Nutrients, such as vitamins and minerals, are best derived from food sources. However, you might find it difficult to eat a balanced diet on a regular basis, especially if you have special food considerations, like allergies, that make certain items off-limits. Food supplements can help you get the nutrients you lack from your regular diet. However, they're not intended to replace healthy meals and snacks. Consult with your doctor or registered dietitian before taking any food supplements.
Form and Function
Food supplements support your diet when certain nutrients are absent. Supplements come in tablet or gel-capsule form, as well as powders added to water. Almost 40 percent of adults in the U.S. take a multivitamin -- the most common dietary supplement -- according to the National Center for Complementary and Integrative Health. Other food supplements include meal replacement bars and shakes. These are sometimes used for weight loss. Ensuring your daily nutritional needs are met may also decrease the risk for chronic illnesses.
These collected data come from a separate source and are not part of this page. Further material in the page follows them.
(** * Loyalty tracker: metric calculation and history log

    A shallow embedding of [LoyaltyTracker] (its constructor,
    [calculate_metrics], [add_measurement] and the data [plot_analysis]
    prepares) and of the script that uses it, together with the part of
    Python's numeric semantics the methods rely on: the mixed
    [int]/[float] arithmetic, the two-argument [min]/[max] builtins,
    [round(x, ndigits)] and IEEE 754 binary64 arithmetic in the default
    rounding mode (to nearest, ties to even). *)

From Stdlib Require Import ZArith QArith Qround Qpower Qminmax Lia Lqa Bool List String.
From Stdlib Require Import SpecFloat.
Import ListNotations.

(** ** IEEE 754 binary64

    Floats are [spec_float] values (sign, mantissa, exponent; signed zeros,
    infinities and one NaN).  Every arithmetic operation is the one IEEE 754
    prescribes: the exact rational result, rounded once to the nearest
    representable number, ties going to the even mantissa.  Module
    [SpecFloatAgreement] below proves that on valid floats these are the
    operations [SFadd], [SFsub], [SFmul], [SFdiv] and [SFcompare] of the
    standard library. *)
Module Binary64.

Local Open Scope Q_scope.

Definition float := spec_float.

Definition prec : Z := 53.
Definition emax : Z := 1024.
(** Exponent of the least subnormal, [2 ^ emin]. *)
Definition emin : Z := -1074.

(** Nearest integer, ties to even. *)
Definition rhe (x : Q) : Z :=
  let f := Qfloor x in
  match Qcompare (x - inject_Z f) (1 # 2) with
  | Lt => f
  | Gt => (f + 1)%Z
  | Eq => if Z.even f then f else (f + 1)%Z
  end.

(** [floor (log2 x)] for a positive rational. *)
Definition ilog2 (x : Q) : Z :=
  let k := (Z.log2 (Qnum x) - Z.log2 (Zpos (Qden x)))%Z in
  if Qle_bool (2 ^ k) x then k else (k - 1)%Z.

(** Exponent of the unit in the last place around [x]. *)
Definition ulp_exp (x : Q) : Z := Z.max (ilog2 x - (prec - 1)) emin.

(** Mantissa and exponent of the binary64 number nearest to [x >= 0]
    (no bound on the exponent from above). *)
Definition round_pos (x : Q) : Z * Z :=
  let e := ulp_exp x in
  let m := rhe (x / 2 ^ e) in
  if (m =? 2 ^ prec)%Z then ((2 ^ (prec - 1))%Z, (e + 1)%Z) else (m, e).

Definition mkfloat (s : bool) (me : Z * Z) : float :=
  match fst me with
  | Zpos p =>
      if (snd me <=? emax - prec)%Z then S754_finite s p (snd me)
      else S754_infinity s
  | _ => S754_zero s
  end.

(** Round a rational to binary64. *)
Definition rnd (x : Q) : float :=
  match x ?= 0 with
  | Eq => S754_zero false
  | Gt => mkfloat false (round_pos x)
  | Lt => mkfloat true (round_pos (- x))
  end.

(** The rational a float stands for (0 for the infinities and NaN). *)
Definition val (f : float) : Q :=
  match f with
  | S754_finite s m e =>
      (if s then - inject_Z (Zpos m) else inject_Z (Zpos m)) * 2 ^ e
  | _ => 0
  end.

Definition finite (f : float) : bool :=
  match f with
  | S754_zero _ | S754_finite _ _ _ => true
  | _ => false
  end.

Definition is_zero (f : float) : bool := finite f && Qeq_bool (val f) 0.

Definition sign (f : float) : bool :=
  match f with
  | S754_zero s | S754_infinity s | S754_finite s _ _ => s
  | S754_nan => false
  end.

Definition fneg (f : float) : float :=
  match f with
  | S754_zero s => S754_zero (negb s)
  | S754_infinity s => S754_infinity (negb s)
  | S754_finite s m e => S754_finite (negb s) m e
  | S754_nan => S754_nan
  end.

Definition fadd (x y : float) : float :=
  match x, y with
  | S754_nan, _ | _, S754_nan => S754_nan
  | S754_infinity sx, S754_infinity sy =>
      if Bool.eqb sx sy then x else S754_nan
  | S754_infinity _, _ => x
  | _, S754_infinity _ => y
  | S754_zero sx, S754_zero sy => S754_zero (sx && sy)
  | _, _ => rnd (val x + val y)
  end.

Definition fsub (x y : float) : float := fadd x (fneg y).

Definition fmul (x y : float) : float :=
  match x, y with
  | S754_nan, _ | _, S754_nan => S754_nan
  | S754_infinity sx, _ | _, S754_infinity sx =>
      if is_zero x || is_zero y then S754_nan
      else S754_infinity (xorb (sign x) (sign y))
  | _, _ =>
      if is_zero x || is_zero y then S754_zero (xorb (sign x) (sign y))
      else rnd (val x * val y)
  end.

Definition fdiv (x y : float) : float :=
  match x, y with
  | S754_nan, _ | _, S754_nan => S754_nan
  | S754_infinity sx, S754_infinity sy => S754_nan
  | S754_infinity sx, _ => S754_infinity (xorb sx (sign y))
  | _, S754_infinity sy => S754_zero (xorb (sign x) sy)
  | _, _ =>
      if is_zero y then
        if is_zero x then S754_nan else S754_infinity (xorb (sign x) (sign y))
      else if is_zero x then S754_zero (xorb (sign x) (sign y))
      else rnd (val x / val y)
  end.

End Binary64.

(** ** The fragment of Python the tracker uses

    Numbers are Python [int]s (unbounded) or [float]s.  The operators follow
    CPython: [int op int] is exact for [+], [-] and [*]; [/] is true division
    and always yields a float; a mixed operation converts the [int] operand
    to a float first; comparisons between an [int] and a [float] compare the
    exact values; any comparison with NaN is false. *)
Module Py.

Import Binary64.
Local Open Scope Q_scope.

Inductive num : Type :=
  | PInt (z : Z)
  | PFloat (f : float).

Inductive exn : Type :=
  | ZeroDivisionError
  | OverflowError.

Inductive result (A : Type) : Type :=
  | Ok (a : A)
  | Raise (e : exn).
Arguments Ok {A} a.
Arguments Raise {A} e.

Definition bind {A B : Type} (c : result A) (k : A -> result B) : result B :=
  match c with
  | Ok a => k a
  | Raise e => Raise e
  end.

Notation "x <- c ;; k" := (bind c (fun x => k))
  (at level 61, c at next level, right associativity).

(** Extended rationals: what a number is worth in a comparison. *)
Inductive xval : Type :=
  | XNaN
  | XNegInf
  | XFin (q : Q)
  | XPosInf.

Definition xv (a : num) : xval :=
  match a with
  | PInt z => XFin (inject_Z z)
  | PFloat S754_nan => XNaN
  | PFloat (S754_infinity s) => if s then XNegInf else XPosInf
  | PFloat f => XFin (val f)
  end.
(** * search.c: partition-and-collect substring search

    A shallow embedding of [search.c], an MPI program that looks for a
    literal pattern in a file, and the properties of its partitioner, its
    matcher, its processes and its result aggregation.

    Conventions of the embedding.
    - C integers are [Z] with the conversions written out: [to_int] is the
      conversion to a 32-bit [int] (two's complement wrap-around),
      [to_size_t] the conversion to a 64-bit [size_t]; [intmax_t] has 64
      bits.
    - [int] arrays ([distribute], [displs], [found], [recv_counts], ...) are
      finite maps [gmap Z Z] from index to cell; a freshly declared array is
      the empty map and [a !!! i] reads cell [i].  A store [a[i] = v] is
      [<[i := v]> a] whatever [i] is: the number of elements an array was
      declared with is kept apart ([found_capacity]) and compared with the
      indices written where a property is about it.
    - [char] buffers are [list byte]; [argv[1]] is the list of its bytes
      before the terminating zero, so that [strlen] is [length].
    - a counted [for] loop is a left fold over the index range; the loop
      counters and the indices computed from them stay below the loop
      bounds and are not wrapped.
    - [main] is a process: the sequence of its collective calls, each with
      its arguments and with what the rank does next with the buffer the
      call has filled.  A run is a group of such processes, which go
      through a collective call together ([run_group], [mpirun]).
    - an uninitialised variable that is read holds an arbitrary value
      ([garbage]).
    - [main_body] is [main] for allocations that succeed and an array
      [found] that has room for every store: the two tests of [malloc]
      after the second broadcast are not part of it, and the number of
      elements [found] is declared with is kept apart.  The source leaves
      this range when a rank is given a negative number of bytes ([malloc]
      then fails) or a block more than one byte shorter than the pattern
      ([found] is then declared with a negative size); the theorems on
      whole runs either look at one input or state the inputs they are
      about.
    - the system calls of the root are given by what they return
      ([system]); [main_argv] is [main] from the check of the command line
      on, [main] what is left of it once the file has been read. *)

From Stdlib Require Import ZArith Lia.
From Stdlib.Strings Require Import Byte String.
From stdpp Require Import gmap list list_numbers sorting.

Open Scope Z_scope.

(** ** Machine integers *)

Definition INT_MAX : Z := 2147483647.

Definition INTMAX_MAX : Z := 9223372036854775807.

(** Conversion to [int]. *)
Definition to_int (z : Z) : Z := (z + 2 ^ 31) mod 2 ^ 32 - 2 ^ 31.

(** Conversion to [size_t]. *)
Definition to_size_t (z : Z) : Z := z mod 2 ^ 64.

(** ** Loops *)

(** [for (i = lo; i < hi; i++) s = body i s]. *)
Definition for_range {St : Type} (lo hi : Z) (body : Z → St → St) (s : St) : St :=
  foldl (λ s i, body i s) s (seqZ lo (hi - lo)).

(** ** The partitioner *)

(** [displacment(displs, distribute, pattern_size, p)]: the array [displs]
    after the call.  [displs[i - 1] + distribute[i - 1]] is an [int] sum;
    subtracting the [size_t] value [pattern_size - 1] happens at [size_t]
    and the result is stored back into an [int]. *)
Definition displacment (displs distribute : gmap Z Z) (pattern_size p : Z)
  : gmap Z Z :=
  let displs := <[0 := 0]> displs in
  for_range 1 p (λ i displs,
    <[i := to_int (to_size_t
             (to_size_t (to_int (displs !!! (i - 1) + distribute !!! (i - 1)))
              - to_size_t (pattern_size - 1)))]> displs) displs.

(** One iteration of the loop of [distribute_file]; the state is the array
    and the remainder counter [r]. *)
Definition distribute_body (n pattern_size p : Z) (i : Z)
    (st : gmap Z Z * Z) : gmap Z Z * Z :=
  let '(distribute, r) := st in
  let distribute := <[i := n]> distribute in
  let '(distribute, r) :=
    if 0 <? r
    then (<[i := to_int (distribute !!! i + 1)]> distribute, to_int (r - 1))
    else (distribute, r) in
  let distribute :=
    if i <? p - 1
    then <[i := to_int (to_size_t (to_size_t (distribute !!! i)
                                   + to_size_t (pattern_size - 1)))]> distribute
    else distribute in
  (distribute, r).

(** [distribute_file(file_size, pattern_size, p, distribute)]: the array
    [distribute] after the call.  [/] and [%] of C truncate towards zero.
    [p] is the number of processes, which is not zero: the division by
    zero of the source has no counterpart here. *)
Definition distribute_file (file_size pattern_size p : Z)
    (distribute : gmap Z Z) : gmap Z Z :=
  let n := to_int (file_size `quot` p) in
  let r := to_int (file_size `rem` p) in
  fst (for_range 0 p (distribute_body n pattern_size p) (distribute, r)).

(** The first [n] cells of an array, as a list. *)
Definition cells (a : gmap Z Z) (n : Z) : list Z :=
  (λ i, a !!! i) <$> seqZ 0 n.

(** ** The matcher *)

#[global] Instance byte_inhabited : Inhabited byte := populate x00.

(** What [find_string] changes: the cells of [found] and the counter behind
    [count].  [compared] is a ghost counter of the executions of the byte
    comparison [file[i + j] != pattern[j]]; the program has no such variable,
    it only serves to state how much work the scan does. *)
Record matcher : Type := Matcher {
  found : gmap Z Z;
  count : Z;
  compared : nat
}.

(** The inner loop [for (j = 0; j < pattern_size; j++)] entered at [j], with
    its [break]; the result is the value of [j] after the loop and the
    number of comparisons made. *)
Fixpoint compare_from (fuel : nat) (file pattern : list byte)
    (i j pattern_size : Z) (ncmp : nat) : Z * nat :=
  match fuel with
  | O => (j, ncmp)
  | S fuel =>
      if j <? pattern_size then
        if negb (Byte.eqb (file !!! Z.to_nat (i + j)) (pattern !!! Z.to_nat j))
        then (j, S ncmp)
        else compare_from fuel file pattern i (j + 1) pattern_size (S ncmp)
      else (j, ncmp)
  end.

(** One iteration of the outer loop of [find_string]. *)
Definition find_body (file pattern : list byte) (pattern_size displacment : Z)
    (i : Z) (st : matcher) : matcher :=
  let '(j, ncmp) :=
    compare_from (Z.to_nat pattern_size) file pattern i 0 pattern_size
                 (compared st) in
  if j =? pattern_size
  then {| found := <[count st := to_int (i + displacment)]> (found st);
          count := to_int (count st + 1);
          compared := ncmp |}
  else {| found := found st; count := count st; compared := ncmp |}.

(** [find_string(file, pattern, found, file_size, pattern_size, count,
    displacment, id)].  The loop condition [i <= file_size - pattern_size]
    is [i < file_size - pattern_size + 1]. *)
Definition find_string (file pattern : list byte) (file_size pattern_size : Z)
    (displacment id : Z) (st : matcher) : matcher :=
  for_range 0 (to_int (file_size - pattern_size) + 1)
            (find_body file pattern pattern_size displacment) st.

(** ** Printing *)

(** [print_index(arr, recv_counts, p)]: the numbers printed, one per line. *)
Definition print_index (arr recv_counts : gmap Z Z) (p : Z) : list Z :=
  snd (for_range 0 p (λ i '(offset, out),
         (to_int (offset + recv_counts !!! i),
          for_range 0 (recv_counts !!! i)
                    (λ j out, out ++ [arr !!! to_int (offset + j)]) out))
       (0, [])).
Multivitamins contain the most comprehensive list of ingredients. These include vitamins A, B complex, C and E, as well as important minerals like zinc and iron. You may only need a single supplement if you’re deficient in one nutrient. Examples include iron, vitamin C or vitamin B-12. Some food supplements even support certain life stages. For instance, a doctor may recommend a folic acid supplement for pregnant women, or a calcium-vitamin D combination for seniors.
Other Types of Supplements
Not all supplements offer nutritional value. Products made with tea, herbs and other botanical ingredients shouldn't replace regular nutrients. Read herbal supplement labels carefully -- many are falsely marketed as methods of disease prevention without any evidence to back these claims. These products don’t contain essential nutrients, so they're not effective dietary supplements.
Food supplements are supposed to help, but take it with a limit as excess is bad for your health.